American beauty pageant winner

Chelsea Jean Malone (born April 8, 1992) is an American beauty pageant titleholder from Morgantown, West Virginia, who was crowned Miss West Virginia 2015. She competed for the Miss America 2016 title in September 2015 and placed in the Top 15.

==Pageant career==
===Early contests===
Malone began singing publicly at age 9 and started regularly performing "The Star-Spangled Banner" before West Virginia Mountaineers men's basketball games when she was 12. While a student at Morgantown High School, she won the West Virginia Idol competition in 2008 which earned her an audition for American Idol.
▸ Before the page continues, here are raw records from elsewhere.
(* ===== verification/SpscConcurrent.v ===== *)
(** * The lock-free data path: interleavings of try_push and try_pop

    One producer thread loops in [try_push], one consumer thread loops in
    [try_pop] (include/fileguard/event_queue.hpp).  Every shared access is a
    step of its own: the loads and stores of [head_] and [tail_] and the slot
    accesses.  Memory is sequentially consistent here; SpscWeak.v has the same
    steps under the memory orders of the code. *)

From stdpp Require Import relations.
From S2P Require Import Prelude SpscQueue.

(** Where each thread stands. *)
Inductive producer_pc (T : Type) :=
| PIdle
| PLoadedHead (x : T) (h : nat)   (* h = head_.load(relaxed) *)
| PNotFull (x : T) (h : nat)      (* next(h) != tail_.load(acquire) *)
| PWritten (x : T) (h : nat).     (* slots_[h] = item *)
Arguments PIdle {T}.
Arguments PLoadedHead {T} x h.
Arguments PNotFull {T} x h.
Arguments PWritten {T} x h.

Inductive consumer_pc (T : Type) :=
| CIdle
| CLoadedHead (h : nat)           (* h = head_.load(acquire) *)
| CNotEmpty (t : nat)             (* h != tail_.load(relaxed) *)
| CRead (t : nat) (v : T).        (* out = slots_[t] *)
Arguments CIdle {T}.
Arguments CLoadedHead {T} h.
Arguments CNotEmpty {T} t.
Arguments CRead {T} t v.

(** The shared queue, the two threads, and the history of completed calls. *)
Record spsc_sys (T : Type) := MkSys {
  shared : SpscQueue T;
  prod : producer_pc T;
  cons_ : consumer_pc T;
  pushed : list T;   (* items whose try_push returned true, in order *)
  popped : list T;   (* items try_pop has delivered, in order *)
}.
Arguments MkSys {T} _ _ _ _ _.
Arguments shared {T} _.
Arguments prod {T} _.
Arguments cons_ {T} _.
Arguments pushed {T} _.
Arguments popped {T} _.

Section Concurrent.
  Context {T : Type} `{!Inhabited T}.
Implicit Types (q : SpscQueue T) (s : spsc_sys T) (x v : T) (h t : nat).

Definition write_slot q h x : SpscQueue T :=
  MkSpscQueue (<[h := x]> (slots_ q)) (head_ q) (tail_ q) (stop_ q).
Definition store_head q h : SpscQueue T :=
  MkSpscQueue (slots_ q) h (tail_ q) (stop_ q).
Definition store_tail q t : SpscQueue T :=
  MkSpscQueue (slots_ q) (head_ q) t (stop_ q).

Inductive spsc_step : spsc_sys T -> spsc_sys T -> Prop :=
(* try_push(x) *)
| step_load_head q c pu po x :
    spsc_step (MkSys q PIdle c pu po) (MkSys q (PLoadedHead x (head_ q)) c pu po)
| step_full q c pu po x h :
    queue_next q h = tail_ q ->                             (* return false *)
    spsc_step (MkSys q (PLoadedHead x h) c pu po) (MkSys q PIdle c pu po)
| step_not_full q c pu po x h :
    queue_next q h <> tail_ q ->
    spsc_step (MkSys q (PLoadedHead x h) c pu po) (MkSys q (PNotFull x h) c pu po)
| step_write q c pu po x h :
    spsc_step (MkSys q (PNotFull x h) c pu po)
              (MkSys (write_slot q h x) (PWritten x h) c pu po)
| step_publish q c pu po x h :
    spsc_step (MkSys q (PWritten x h) c pu po)              (* return true *)
              (MkSys (store_head q (queue_next q h)) PIdle c (pu ++ [x]) po)
(* try_pop(out) *)
| step_snapshot_head q p pu po :
    spsc_step (MkSys q p CIdle pu po) (MkSys q p (CLoadedHead (head_ q)) pu po)
| step_empty q p pu po h :
    h = tail_ q ->                                          (* return false *)
    spsc_step (MkSys q p (CLoadedHead h) pu po) (MkSys q p CIdle pu po)
| step_not_empty q p pu po h :
    h <> tail_ q ->
    spsc_step (MkSys q p (CLoadedHead h) pu po) (MkSys q p (CNotEmpty (tail_ q)) pu po)
| step_read q p pu po t :
    spsc_step (MkSys q p (CNotEmpty t) pu po)
              (MkSys q p (CRead t (slots_ q !!! t)) pu po)
| step_release q p pu po t v :
    spsc_step (MkSys q p (CRead t v) pu po)                 (* return true *)
              (MkSys (store_tail q (queue_next q t)) p CIdle pu (po ++ [v])).

Definition spsc_init q : spsc_sys T := MkSys q PIdle CIdle [] [].

(** ** Invariant *)
Definition producer_ok q (p : producer_pc T) : Prop :=
  match p with
  | PIdle => True
  | PLoadedHead _ h => h = head_ q
  | PNotFull _ h => h = head_ q /\ queue_full q = false
  | PWritten x h => h = head_ q /\ queue_full q = false /\ slots_ q !! h = Some x
  end.

Definition consumer_ok q (c : consumer_pc T) : Prop :=
  match c with
  | CIdle => True
  | CLoadedHead h => h <> tail_ q -> queue_empty q = false
  | CNotEmpty t => t = tail_ q /\ queue_empty q = false
  | CRead t v => t = tail_ q /\ queue_empty q = false /\ slots_ q !! t = Some v
  end.

Record spsc_inv (capacity : nat) s : Prop := {
  inv_wf : queue_wf (shared s);
  inv_capacity : length (slots_ (shared s)) = capacity;
  inv_history : pushed s = popped s ++ queue_contents (shared s);
  inv_producer : producer_ok (shared s) (prod s);
  inv_consumer : consumer_ok (shared s) (cons_ s);
}.

(** The slot at [head_] is outside the queue's contents. *)
Lemma write_head_contents q x :
  queue_wf q -> queue_contents (write_slot q (head_ q) x) = queue_contents q.
Proof.
  intros (H2 & Hh & Ht). unfold queue_contents; cbn.
  destruct (Nat.leb_spec (tail_ q) (head_ q)).
  - rewrite drop_insert_ge, take_insert_ge by lia. done.
  - rewrite drop_insert_lt, take_insert_ge by lia. done.
Qed.

Lemma write_slot_wf q h x : queue_wf q -> queue_wf (write_slot q h x).
Proof. unfold queue_wf; cbn. by rewrite length_insert. Qed.

Lemma write_slot_full q h x : queue_full (write_slot q h x) = queue_full q.
Proof. unfold queue_full, queue_next; cbn. by rewrite length_insert. Qed.

(** Publishing what was written at the head is [queue_store]. *)
Lemma publish_is_store q x :
  slots_ q !! head_ q = Some x -> store_head q (queue_next q (head_ q)) = queue_store q x.
Proof. intros Hx. unfold store_head, queue_store. by rewrite list_insert_id. Qed.

Lemma store_not_empty q x :
  queue_wf q -> queue_full q = false -> queue_empty (queue_store q x) = false.
Proof.
  intros Hwf Hf. apply not_true_iff_false.
  rewrite queue_empty_spec by (by apply queue_store_wf).
  rewrite queue_store_contents by done. by destruct (queue_contents q).
Qed.

(** Taking an element makes room. *)
Lemma take_not_full q :
  queue_wf q -> queue_empty q = false -> queue_full (store_tail q (queue_next q (tail_ q))) = false.
Proof.
  intros Hwf He. apply not_true_iff_false.
  change (store_tail _ _) with (queue_take q).2.
  rewrite queue_full_spec by (by apply queue_take_wf).
  pose proof (queue_contents_bound q Hwf) as Hb.
  rewrite queue_take_contents in Hb by done. cbn in *. lia.
Qed.

(** The producer's store keeps what the consumer relies on. *)
Lemma consumer_ok_write q x c :
  consumer_ok q c -> consumer_ok (write_slot q (head_ q) x) c.
Proof.
  destruct c as [|h|t|t v]; cbn; [done..|]. intros (-> & He & Hv). split_and!; [done..|].
  rewrite list_lookup_insert_ne; [done|]. by apply Nat.eqb_neq in He.
Qed.

Lemma consumer_ok_publish q x c :
  queue_wf q -> queue_full q = false -> slots_ q !! head_ q = Some x ->
  consumer_ok q c -> consumer_ok (store_head q (queue_next q (head_ q))) c.
Proof.
  intros Hwf Hf Hx. rewrite (publish_is_store q x) by done.
  pose proof (store_not_empty q x Hwf Hf) as Hne.
  destruct c as [|h|t|t v]; cbn [consumer_ok]; [done|done|naive_solver|].
  intros (-> & He & Hv). split_and!; [done..|]. cbn. by rewrite list_insert_id.
Qed.

(** The consumer's release keeps what the producer relies on. *)
Lemma producer_ok_release q p :
  queue_wf q -> queue_empty q = false -> producer_ok q p ->
  producer_ok (store_tail q (queue_next q (tail_ q))) p.
Proof.
  intros Hwf He. pose proof (take_not_full q Hwf He).
  destruct p; cbn [producer_ok]; cbn [head_ slots_ store_tail]; naive_solver.
Qed.

Lemma spsc_step_inv capacity s s' :
  spsc_inv capacity s -> spsc_step s s' -> spsc_inv capacity s'.
Proof.
  intros [Hwf Hcap Hhist Hp Hc] Hstep.
  destruct Hstep; cbn [shared prod cons_ pushed popped] in *;
    split; cbn [shared prod cons_ pushed popped]; try done.
  - (* step_not_full *) cbn in Hp; subst. split; [done|]. by apply Nat.eqb_neq.
  - (* step_write *) destruct Hp as [-> Hf]. by apply write_slot_wf.
  - cbn. by rewrite length_insert.
  - destruct Hp as [-> Hf]. by rewrite write_head_contents.
  - destruct Hp as [-> Hf]. cbn. rewrite write_slot_full. split_and!; [done..|].
    destruct Hwf as (_ & ? & _). by apply list_lookup_insert_eq.
  - destruct Hp as [-> Hf]. by apply consumer_ok_write.
  - (* step_publish *) destruct Hp as (-> & Hf & Hx).
    rewrite (publish_is_store q x) by done. by apply queue_store_wf.
  - destruct Hp as (-> & Hf & Hx). rewrite (publish_is_store q x) by done.
    by rewrite queue_store_contents, Hhist, <- app_assoc.
  - destruct Hp as (-> & Hf & Hx). by apply (consumer_ok_publish q x).
  - (* step_snapshot_head *) intros Hne. by apply Nat.eqb_neq.
  - (* step_not_empty *) split; [done|]. by apply Hc.
  - (* step_read *) destruct Hc as [-> He]. split_and!; [done..|].
    destruct Hwf as (_ & _ & ?). by apply list_lookup_lookup_total_lt.
  - (* step_release *) destruct Hc as (-> & He & Hv). by apply (queue_take_wf q).
  - destruct Hc as (-> & He & Hv). rewrite queue_take_contents in Hhist by done.
    cbn in Hhist. rewrite (list_lookup_total_correct _ _ _ Hv) in Hhist.
    by rewrite Hhist, <- app_assoc.
  - destruct Hc as (-> & He & Hv). by apply producer_ok_release.
Qed.

Lemma spsc_reachable_inv capacity q s :
  SpscQueue_new capacity = Return q -> rtc spsc_step (spsc_init q) s -> spsc_inv capacity s.
Proof.
  intros (Hwf & Hc & Hlen & _)%SpscQueue_new_wf Hr.
  assert (spsc_inv capacity (spsc_init q)) as H0.
  { split; cbn; [done..|by rewrite Hc|done|done]. }
  revert H0. induction Hr as [s0|s0 s1 s2 Hstep _ IH]; [done|].
  intros H0. apply IH. by eapply spsc_step_inv.
Qed.

(** ** Properties *)

(** No loss, no duplication, no reordering: in every interleaving of a
    producer looping in try_push and a consumer looping in try_pop, what has
    been delivered is a prefix of what has been accepted, in order, and at
    most capacity - 1 accepted items are outstanding. *)
Theorem spsc_concurrent_fifo (capacity : nat) q s :
  SpscQueue_new capacity = Return q ->
  rtc spsc_step (spsc_init q) s ->
  exists outstanding, pushed s = popped s ++ outstanding /\ length outstanding <= capacity - 1.
Proof.
  intros Hq Hr. destruct (spsc_reachable_inv _ _ _ Hq Hr) as [Hwf Hcap Hhist _ _].
  exists (queue_contents (shared s)). split; [done|].
  rewrite <- Hcap. by apply queue_contents_bound.
Qed.

(** The slots are race-free: in every reachable state, when the producer
    is about to write a slot and the consumer is about to read one (or has
    read it and not yet released it), the two slots differ; and both indices
    are inside the vector. *)
Theorem spsc_slots_race_free (capacity : nat) q s x h :
  SpscQueue_new capacity = Return q ->
  rtc spsc_step (spsc_init q) s ->
  prod s = PNotFull x h ->
  h < capacity /\
  (forall t, cons_ s = CNotEmpty t -> h <> t /\ t < capacity) /\
  (forall t v, cons_ s = CRead t v -> h <> t /\ t < capacity).
Proof.
  intros Hq Hr Hp. destruct (spsc_reachable_inv _ _ _ Hq Hr) as [Hwf Hcap _ Hprod Hcons].
  destruct Hwf as (_ & Hh & Ht). rewrite Hp in Hprod. destruct Hprod as [-> _].
  rewrite Hcap in *. split; [done|].
  split; [intros t Hc|intros t v Hc]; rewrite Hc in Hcons; destruct Hcons as (-> & He & ?) || destruct Hcons as (-> & He);
    (split; [by apply Nat.eqb_neq|done]).
Qed.
End Concurrent.

(** A concrete interleaving: the producer fills slot 0 and starts on slot 1
    while the consumer picks item 7 up. *)
Definition small_queue3 : SpscQueue nat := MkSpscQueue [0; 0; 0] 0 0 false.

Lemma small_run :
  rtc spsc_step (spsc_init small_queue3)
    (MkSys (MkSpscQueue [7; 0; 0] 1 0 false) (PNotFull 8 1) (CNotEmpty 0) [7] []).
Proof.
  eapply rtc_l; [apply (step_load_head _ _ _ _ 7)|].
  eapply rtc_l; [by apply step_not_full|].
  eapply rtc_l; [apply step_write|].
  eapply rtc_l; [apply step_publish|].
  eapply rtc_l; [apply (step_load_head _ _ _ _ 8)|].
  eapply rtc_l; [by apply step_not_full|].
  eapply rtc_l; [apply step_snapshot_head|].
  eapply rtc_l; [by apply step_not_empty|].
  apply rtc_refl.
Qed.

Lemma spsc_concurrent_fifo_witness :
  exists outstanding, [7] = [] ++ outstanding /\ length outstanding <= 3 - 1.
Proof.
  apply (spsc_concurrent_fifo 3 small_queue3
    (MkSys (MkSpscQueue [7; 0; 0] 1 0 false) (PNotFull 8 1) (CNotEmpty 0) [7] [])).
  - reflexivity.
  - exact small_run.
Defined.

Lemma spsc_slots_race_free_witness :
  1 < 3 /\
  (forall t, CNotEmpty (T := nat) 0 = CNotEmpty t -> 1 <> t /\ t < 3) /\
  (forall t v, CNotEmpty (T := nat) 0 = CRead t v -> 1 <> t /\ t < 3).
Proof.
  apply (spsc_slots_race_free 3 small_queue3
    (MkSys (MkSpscQueue [7; 0; 0] 1 0 false) (PNotFull 8 1) (CNotEmpty 0) [7] []) 8 1).
  - reflexivity.
  - exact small_run.
  - reflexivity.
Defined.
As a student at West Virginia University, Malone won the Mountaineer Idol 2011 title. In July 2013, she won Jacktown Fair Idol in Wind Ridge, Pennsylvania, taking home $1,000 in cash plus 15 hours of studio recording time.

===Early pageants===
In February 2013, Malone won the Miss Capital City 2013 title. She competed in the 2013 Miss West Virginia pageant on a platform of "Mental Health Advocacy at its CORE: Community Outreach, Research, and Education" and performed a vocal in the talent portion of the competition. She was named was third runner-up for the state title.

On August 3, 2013, Malone won the Miss Northern West Virginia 2014 title. She competed in the 2014 Miss West Virginia pageant on a platform of "Mental Health Advocacy at the CORE: Community Outreach, Research, and Education" and performed a country music vocal in the talent portion of the competition.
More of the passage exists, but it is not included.